--- Problem description ---
Lines from the beginning of the entries up to and including the one with "(** ** Completions: normal" must be duplicated word for word; leave out all others.

--- Saved entries ---
= = = = = = =
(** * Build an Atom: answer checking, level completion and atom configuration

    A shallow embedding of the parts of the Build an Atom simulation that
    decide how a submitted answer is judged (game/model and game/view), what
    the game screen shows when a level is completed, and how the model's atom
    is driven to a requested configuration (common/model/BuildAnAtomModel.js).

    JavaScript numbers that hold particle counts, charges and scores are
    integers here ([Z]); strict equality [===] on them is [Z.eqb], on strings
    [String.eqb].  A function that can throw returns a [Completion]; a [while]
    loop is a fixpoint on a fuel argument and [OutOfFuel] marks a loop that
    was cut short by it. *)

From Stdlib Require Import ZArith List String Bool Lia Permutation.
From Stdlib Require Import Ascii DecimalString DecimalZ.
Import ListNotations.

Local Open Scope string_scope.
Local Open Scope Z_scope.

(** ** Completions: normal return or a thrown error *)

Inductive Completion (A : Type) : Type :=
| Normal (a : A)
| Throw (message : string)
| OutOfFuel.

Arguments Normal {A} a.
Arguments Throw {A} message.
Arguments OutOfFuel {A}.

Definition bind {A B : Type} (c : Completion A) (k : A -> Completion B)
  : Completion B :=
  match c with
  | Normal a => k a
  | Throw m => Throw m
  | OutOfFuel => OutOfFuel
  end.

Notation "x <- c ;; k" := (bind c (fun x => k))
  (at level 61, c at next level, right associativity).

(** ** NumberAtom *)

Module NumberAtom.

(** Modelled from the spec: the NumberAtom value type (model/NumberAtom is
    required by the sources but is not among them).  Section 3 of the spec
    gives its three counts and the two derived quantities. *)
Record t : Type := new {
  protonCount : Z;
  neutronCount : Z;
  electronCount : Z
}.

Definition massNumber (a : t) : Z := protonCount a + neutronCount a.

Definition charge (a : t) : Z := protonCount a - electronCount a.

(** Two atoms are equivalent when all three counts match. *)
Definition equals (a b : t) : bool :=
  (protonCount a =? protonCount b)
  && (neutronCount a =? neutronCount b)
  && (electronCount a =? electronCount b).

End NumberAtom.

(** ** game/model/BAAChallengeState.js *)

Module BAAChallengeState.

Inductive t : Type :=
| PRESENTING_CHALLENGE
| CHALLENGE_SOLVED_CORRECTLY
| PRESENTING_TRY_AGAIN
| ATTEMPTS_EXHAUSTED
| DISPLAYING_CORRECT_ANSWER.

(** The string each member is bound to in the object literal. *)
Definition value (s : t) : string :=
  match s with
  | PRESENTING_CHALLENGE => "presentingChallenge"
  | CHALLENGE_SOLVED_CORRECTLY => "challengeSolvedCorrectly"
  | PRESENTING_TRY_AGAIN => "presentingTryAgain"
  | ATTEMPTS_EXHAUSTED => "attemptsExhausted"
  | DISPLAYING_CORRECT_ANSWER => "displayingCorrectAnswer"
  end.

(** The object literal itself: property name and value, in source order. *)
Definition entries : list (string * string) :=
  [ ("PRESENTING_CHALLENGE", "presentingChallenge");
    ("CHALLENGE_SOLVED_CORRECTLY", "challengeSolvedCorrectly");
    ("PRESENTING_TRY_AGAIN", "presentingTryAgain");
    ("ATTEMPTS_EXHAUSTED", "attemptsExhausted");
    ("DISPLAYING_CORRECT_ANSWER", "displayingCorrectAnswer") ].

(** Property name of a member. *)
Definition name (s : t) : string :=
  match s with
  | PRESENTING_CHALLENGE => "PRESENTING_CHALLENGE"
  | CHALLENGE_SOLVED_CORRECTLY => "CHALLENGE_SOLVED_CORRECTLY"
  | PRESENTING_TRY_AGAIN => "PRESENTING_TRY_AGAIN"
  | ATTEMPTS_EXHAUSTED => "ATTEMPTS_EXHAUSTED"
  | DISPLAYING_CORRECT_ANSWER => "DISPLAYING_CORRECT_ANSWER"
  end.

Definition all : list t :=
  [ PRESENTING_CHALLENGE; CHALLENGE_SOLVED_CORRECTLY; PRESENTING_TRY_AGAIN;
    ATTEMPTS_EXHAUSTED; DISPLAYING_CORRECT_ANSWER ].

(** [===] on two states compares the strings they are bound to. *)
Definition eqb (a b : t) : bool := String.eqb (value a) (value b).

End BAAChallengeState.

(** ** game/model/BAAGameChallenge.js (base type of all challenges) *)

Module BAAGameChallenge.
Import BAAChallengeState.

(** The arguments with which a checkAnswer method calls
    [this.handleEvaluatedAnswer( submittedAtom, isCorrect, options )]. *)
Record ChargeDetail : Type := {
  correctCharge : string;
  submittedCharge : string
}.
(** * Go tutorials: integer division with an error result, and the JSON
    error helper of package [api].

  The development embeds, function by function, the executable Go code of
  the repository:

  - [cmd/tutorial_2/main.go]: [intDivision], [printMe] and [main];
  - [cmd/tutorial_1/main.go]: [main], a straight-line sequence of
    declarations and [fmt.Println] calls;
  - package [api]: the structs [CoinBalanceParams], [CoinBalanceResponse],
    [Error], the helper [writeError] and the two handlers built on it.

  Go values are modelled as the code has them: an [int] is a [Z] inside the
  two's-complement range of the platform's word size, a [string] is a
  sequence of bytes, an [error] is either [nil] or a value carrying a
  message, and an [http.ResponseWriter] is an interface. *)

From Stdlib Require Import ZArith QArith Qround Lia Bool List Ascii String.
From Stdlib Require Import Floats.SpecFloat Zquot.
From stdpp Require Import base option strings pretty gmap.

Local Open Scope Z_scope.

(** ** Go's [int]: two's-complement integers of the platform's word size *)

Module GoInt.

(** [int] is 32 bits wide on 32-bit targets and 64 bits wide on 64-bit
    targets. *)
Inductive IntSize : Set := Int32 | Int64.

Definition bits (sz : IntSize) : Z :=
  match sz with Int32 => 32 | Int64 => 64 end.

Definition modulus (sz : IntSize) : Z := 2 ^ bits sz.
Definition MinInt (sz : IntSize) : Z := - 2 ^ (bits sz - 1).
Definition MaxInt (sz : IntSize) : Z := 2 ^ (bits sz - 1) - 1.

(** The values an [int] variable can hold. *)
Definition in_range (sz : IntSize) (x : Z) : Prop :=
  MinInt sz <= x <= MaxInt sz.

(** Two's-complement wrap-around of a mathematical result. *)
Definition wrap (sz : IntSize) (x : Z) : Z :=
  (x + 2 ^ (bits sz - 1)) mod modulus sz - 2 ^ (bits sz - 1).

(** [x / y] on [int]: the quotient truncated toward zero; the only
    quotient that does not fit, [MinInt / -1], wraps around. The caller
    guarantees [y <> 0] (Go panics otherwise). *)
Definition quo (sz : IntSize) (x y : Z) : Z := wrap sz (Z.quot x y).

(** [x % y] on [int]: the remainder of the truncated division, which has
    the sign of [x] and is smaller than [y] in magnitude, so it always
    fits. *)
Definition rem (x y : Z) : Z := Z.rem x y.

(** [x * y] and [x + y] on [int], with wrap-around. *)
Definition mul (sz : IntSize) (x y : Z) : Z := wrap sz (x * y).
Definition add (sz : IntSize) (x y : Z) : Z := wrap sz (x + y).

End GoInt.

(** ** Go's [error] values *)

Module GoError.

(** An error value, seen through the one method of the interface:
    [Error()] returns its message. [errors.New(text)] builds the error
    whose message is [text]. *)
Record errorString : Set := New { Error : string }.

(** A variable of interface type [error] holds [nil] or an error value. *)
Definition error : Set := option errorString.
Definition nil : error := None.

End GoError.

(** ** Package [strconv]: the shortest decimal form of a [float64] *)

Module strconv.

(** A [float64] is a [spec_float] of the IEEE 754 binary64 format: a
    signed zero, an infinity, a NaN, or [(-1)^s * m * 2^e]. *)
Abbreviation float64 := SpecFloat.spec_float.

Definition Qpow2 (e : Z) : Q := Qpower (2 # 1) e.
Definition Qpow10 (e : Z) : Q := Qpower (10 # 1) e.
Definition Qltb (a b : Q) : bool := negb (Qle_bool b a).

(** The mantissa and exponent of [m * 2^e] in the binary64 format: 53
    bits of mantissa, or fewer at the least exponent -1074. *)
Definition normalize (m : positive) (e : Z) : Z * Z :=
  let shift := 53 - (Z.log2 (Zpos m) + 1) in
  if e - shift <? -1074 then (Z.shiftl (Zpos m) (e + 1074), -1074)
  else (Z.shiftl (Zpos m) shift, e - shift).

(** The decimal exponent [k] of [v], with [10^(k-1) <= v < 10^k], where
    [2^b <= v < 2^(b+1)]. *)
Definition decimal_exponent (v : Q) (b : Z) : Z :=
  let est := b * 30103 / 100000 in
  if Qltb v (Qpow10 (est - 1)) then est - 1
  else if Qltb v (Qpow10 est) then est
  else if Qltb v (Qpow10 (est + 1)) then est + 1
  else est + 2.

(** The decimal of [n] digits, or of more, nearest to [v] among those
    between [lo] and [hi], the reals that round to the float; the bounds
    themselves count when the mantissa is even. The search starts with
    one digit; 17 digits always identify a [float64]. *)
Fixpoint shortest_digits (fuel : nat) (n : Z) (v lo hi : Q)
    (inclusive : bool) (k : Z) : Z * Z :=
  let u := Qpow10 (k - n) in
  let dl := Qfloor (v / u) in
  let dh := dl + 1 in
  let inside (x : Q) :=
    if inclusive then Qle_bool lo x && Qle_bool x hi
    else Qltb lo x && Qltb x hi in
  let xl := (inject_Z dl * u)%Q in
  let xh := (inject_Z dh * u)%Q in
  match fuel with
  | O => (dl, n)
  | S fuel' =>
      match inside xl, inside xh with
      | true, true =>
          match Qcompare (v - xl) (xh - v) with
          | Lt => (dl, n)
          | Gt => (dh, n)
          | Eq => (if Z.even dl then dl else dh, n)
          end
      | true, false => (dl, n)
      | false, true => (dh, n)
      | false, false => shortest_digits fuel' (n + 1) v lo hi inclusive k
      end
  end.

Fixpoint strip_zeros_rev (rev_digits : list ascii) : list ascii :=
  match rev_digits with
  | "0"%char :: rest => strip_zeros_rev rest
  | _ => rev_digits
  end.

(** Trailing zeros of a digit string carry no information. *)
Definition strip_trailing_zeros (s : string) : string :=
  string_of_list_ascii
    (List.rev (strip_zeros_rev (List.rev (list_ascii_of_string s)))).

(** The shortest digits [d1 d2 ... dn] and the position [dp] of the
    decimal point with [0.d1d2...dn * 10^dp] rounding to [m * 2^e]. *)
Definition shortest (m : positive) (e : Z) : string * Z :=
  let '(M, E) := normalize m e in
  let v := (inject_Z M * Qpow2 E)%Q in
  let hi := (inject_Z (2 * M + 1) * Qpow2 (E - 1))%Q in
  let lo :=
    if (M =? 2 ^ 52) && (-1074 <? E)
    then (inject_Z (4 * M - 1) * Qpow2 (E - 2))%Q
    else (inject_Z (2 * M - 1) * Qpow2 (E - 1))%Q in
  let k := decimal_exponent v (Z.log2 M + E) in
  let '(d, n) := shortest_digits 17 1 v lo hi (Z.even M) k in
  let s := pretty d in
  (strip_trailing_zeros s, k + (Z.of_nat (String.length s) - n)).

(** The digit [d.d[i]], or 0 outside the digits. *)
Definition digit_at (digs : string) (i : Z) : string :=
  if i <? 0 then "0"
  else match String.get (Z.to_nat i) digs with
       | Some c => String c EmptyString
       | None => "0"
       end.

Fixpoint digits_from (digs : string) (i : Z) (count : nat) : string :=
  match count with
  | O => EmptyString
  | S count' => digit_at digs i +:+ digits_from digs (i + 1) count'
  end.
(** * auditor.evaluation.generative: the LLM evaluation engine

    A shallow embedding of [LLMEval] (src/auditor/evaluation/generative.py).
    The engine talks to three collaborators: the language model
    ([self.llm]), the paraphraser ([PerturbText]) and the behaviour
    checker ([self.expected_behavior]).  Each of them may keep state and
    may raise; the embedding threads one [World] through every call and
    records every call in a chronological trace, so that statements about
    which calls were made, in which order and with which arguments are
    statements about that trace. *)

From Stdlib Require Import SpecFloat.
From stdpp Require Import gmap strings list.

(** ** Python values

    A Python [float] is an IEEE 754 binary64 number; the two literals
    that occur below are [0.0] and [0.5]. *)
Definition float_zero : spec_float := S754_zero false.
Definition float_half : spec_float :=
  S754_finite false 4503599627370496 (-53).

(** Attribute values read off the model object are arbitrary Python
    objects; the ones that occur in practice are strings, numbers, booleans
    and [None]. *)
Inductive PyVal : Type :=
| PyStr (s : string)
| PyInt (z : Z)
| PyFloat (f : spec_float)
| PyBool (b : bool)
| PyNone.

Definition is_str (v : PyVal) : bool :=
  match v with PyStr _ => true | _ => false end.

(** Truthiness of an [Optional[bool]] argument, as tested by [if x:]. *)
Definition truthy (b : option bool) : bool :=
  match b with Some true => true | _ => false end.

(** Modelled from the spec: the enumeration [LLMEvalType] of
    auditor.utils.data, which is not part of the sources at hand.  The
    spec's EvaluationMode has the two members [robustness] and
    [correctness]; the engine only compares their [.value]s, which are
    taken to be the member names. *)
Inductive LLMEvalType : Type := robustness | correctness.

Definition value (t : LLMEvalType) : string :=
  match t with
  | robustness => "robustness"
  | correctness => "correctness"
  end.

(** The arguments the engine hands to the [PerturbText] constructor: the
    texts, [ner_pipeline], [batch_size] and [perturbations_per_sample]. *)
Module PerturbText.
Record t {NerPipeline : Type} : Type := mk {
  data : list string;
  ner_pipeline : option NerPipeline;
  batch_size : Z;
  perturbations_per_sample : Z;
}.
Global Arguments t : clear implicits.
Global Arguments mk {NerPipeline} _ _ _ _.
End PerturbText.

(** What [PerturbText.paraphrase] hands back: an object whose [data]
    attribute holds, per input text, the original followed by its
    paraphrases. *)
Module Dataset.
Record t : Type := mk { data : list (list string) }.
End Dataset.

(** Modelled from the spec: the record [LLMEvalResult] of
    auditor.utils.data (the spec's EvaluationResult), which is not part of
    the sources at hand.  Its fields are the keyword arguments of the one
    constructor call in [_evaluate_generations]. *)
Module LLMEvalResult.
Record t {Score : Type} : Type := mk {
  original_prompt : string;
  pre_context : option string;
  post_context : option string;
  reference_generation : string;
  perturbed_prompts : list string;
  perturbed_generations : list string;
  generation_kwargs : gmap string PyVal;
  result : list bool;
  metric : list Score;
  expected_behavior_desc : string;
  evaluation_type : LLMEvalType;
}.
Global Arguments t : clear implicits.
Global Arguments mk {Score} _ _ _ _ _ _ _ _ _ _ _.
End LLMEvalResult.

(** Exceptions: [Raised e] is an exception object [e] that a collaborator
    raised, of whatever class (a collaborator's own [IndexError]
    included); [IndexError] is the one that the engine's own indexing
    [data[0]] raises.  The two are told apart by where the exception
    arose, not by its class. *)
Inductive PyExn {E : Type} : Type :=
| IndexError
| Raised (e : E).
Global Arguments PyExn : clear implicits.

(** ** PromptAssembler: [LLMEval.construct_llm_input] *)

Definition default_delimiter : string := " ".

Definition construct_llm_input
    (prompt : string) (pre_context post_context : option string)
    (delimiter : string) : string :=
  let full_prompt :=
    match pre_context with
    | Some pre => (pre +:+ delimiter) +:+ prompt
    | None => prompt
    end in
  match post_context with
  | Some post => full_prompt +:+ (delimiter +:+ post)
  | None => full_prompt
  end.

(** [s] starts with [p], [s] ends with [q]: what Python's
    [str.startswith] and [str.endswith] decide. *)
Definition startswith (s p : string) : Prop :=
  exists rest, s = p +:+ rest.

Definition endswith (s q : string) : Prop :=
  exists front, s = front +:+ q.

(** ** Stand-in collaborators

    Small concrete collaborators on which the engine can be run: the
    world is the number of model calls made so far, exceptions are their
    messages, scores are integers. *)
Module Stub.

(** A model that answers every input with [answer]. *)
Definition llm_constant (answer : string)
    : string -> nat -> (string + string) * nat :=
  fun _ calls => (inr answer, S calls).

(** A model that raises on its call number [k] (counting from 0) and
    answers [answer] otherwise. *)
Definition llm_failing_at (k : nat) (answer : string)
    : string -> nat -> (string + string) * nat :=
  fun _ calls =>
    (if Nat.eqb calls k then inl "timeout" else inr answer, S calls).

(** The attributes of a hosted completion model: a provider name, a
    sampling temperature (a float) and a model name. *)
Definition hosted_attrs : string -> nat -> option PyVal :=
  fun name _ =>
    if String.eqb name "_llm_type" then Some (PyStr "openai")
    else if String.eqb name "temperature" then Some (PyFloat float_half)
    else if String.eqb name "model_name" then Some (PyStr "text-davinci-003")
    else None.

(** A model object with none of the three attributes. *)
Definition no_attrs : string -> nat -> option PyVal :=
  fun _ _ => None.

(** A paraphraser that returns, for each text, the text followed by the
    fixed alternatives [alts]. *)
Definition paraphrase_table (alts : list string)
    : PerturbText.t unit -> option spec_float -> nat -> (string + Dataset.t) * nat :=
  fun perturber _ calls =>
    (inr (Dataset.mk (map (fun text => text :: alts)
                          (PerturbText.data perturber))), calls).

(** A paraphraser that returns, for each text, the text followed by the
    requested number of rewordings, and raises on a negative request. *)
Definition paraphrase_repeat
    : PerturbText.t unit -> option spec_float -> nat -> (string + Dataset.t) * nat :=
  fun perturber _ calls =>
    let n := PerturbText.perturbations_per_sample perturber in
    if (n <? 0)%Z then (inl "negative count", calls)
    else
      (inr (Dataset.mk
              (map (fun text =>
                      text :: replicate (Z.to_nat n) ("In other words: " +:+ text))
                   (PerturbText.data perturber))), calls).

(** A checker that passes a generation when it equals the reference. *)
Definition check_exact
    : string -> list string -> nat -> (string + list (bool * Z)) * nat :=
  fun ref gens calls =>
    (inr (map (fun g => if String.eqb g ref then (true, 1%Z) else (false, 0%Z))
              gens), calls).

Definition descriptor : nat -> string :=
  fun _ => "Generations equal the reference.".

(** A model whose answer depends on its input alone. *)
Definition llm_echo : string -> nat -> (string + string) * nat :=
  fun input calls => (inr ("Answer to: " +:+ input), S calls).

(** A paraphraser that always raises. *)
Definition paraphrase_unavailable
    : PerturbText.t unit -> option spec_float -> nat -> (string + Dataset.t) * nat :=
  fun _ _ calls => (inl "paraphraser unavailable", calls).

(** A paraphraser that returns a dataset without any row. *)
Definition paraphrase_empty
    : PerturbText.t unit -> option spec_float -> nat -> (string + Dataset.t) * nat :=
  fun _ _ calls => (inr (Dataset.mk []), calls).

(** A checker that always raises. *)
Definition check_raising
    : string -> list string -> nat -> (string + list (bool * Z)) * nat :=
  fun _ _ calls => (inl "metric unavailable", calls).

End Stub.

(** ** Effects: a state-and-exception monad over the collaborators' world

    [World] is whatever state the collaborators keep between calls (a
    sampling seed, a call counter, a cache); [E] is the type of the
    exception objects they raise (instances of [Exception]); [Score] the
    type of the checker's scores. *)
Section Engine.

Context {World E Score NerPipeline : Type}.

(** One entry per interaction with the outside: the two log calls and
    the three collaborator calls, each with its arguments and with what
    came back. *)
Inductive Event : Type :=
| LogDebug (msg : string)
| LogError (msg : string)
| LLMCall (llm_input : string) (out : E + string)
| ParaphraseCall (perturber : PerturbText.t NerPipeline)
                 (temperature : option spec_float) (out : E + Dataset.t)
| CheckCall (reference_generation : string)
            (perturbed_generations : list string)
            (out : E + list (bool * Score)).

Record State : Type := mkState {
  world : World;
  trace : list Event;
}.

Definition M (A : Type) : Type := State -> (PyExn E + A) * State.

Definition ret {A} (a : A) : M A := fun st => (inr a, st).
= = = = = = =
--- Reply to the task ---
(** * Build an Atom: answer checking, level completion and atom configuration

    A shallow embedding of the parts of the Build an Atom simulation that
    decide how a submitted answer is judged (game/model and game/view), what
    the game screen shows when a level is completed, and how the model's atom
    is driven to a requested configuration (common/model/BuildAnAtomModel.js).

    JavaScript numbers that hold particle counts, charges and scores are
    integers here ([Z]); strict equality [===] on them is [Z.eqb], on strings
    [String.eqb].  A function that can throw returns a [Completion]; a [while]
    loop is a fixpoint on a fuel argument and [OutOfFuel] marks a loop that
    was cut short by it. *)

From Stdlib Require Import ZArith List String Bool Lia Permutation.
From Stdlib Require Import Ascii DecimalString DecimalZ.
Import ListNotations.

Local Open Scope string_scope.
Local Open Scope Z_scope.

(** ** Completions: normal return or a thrown error *)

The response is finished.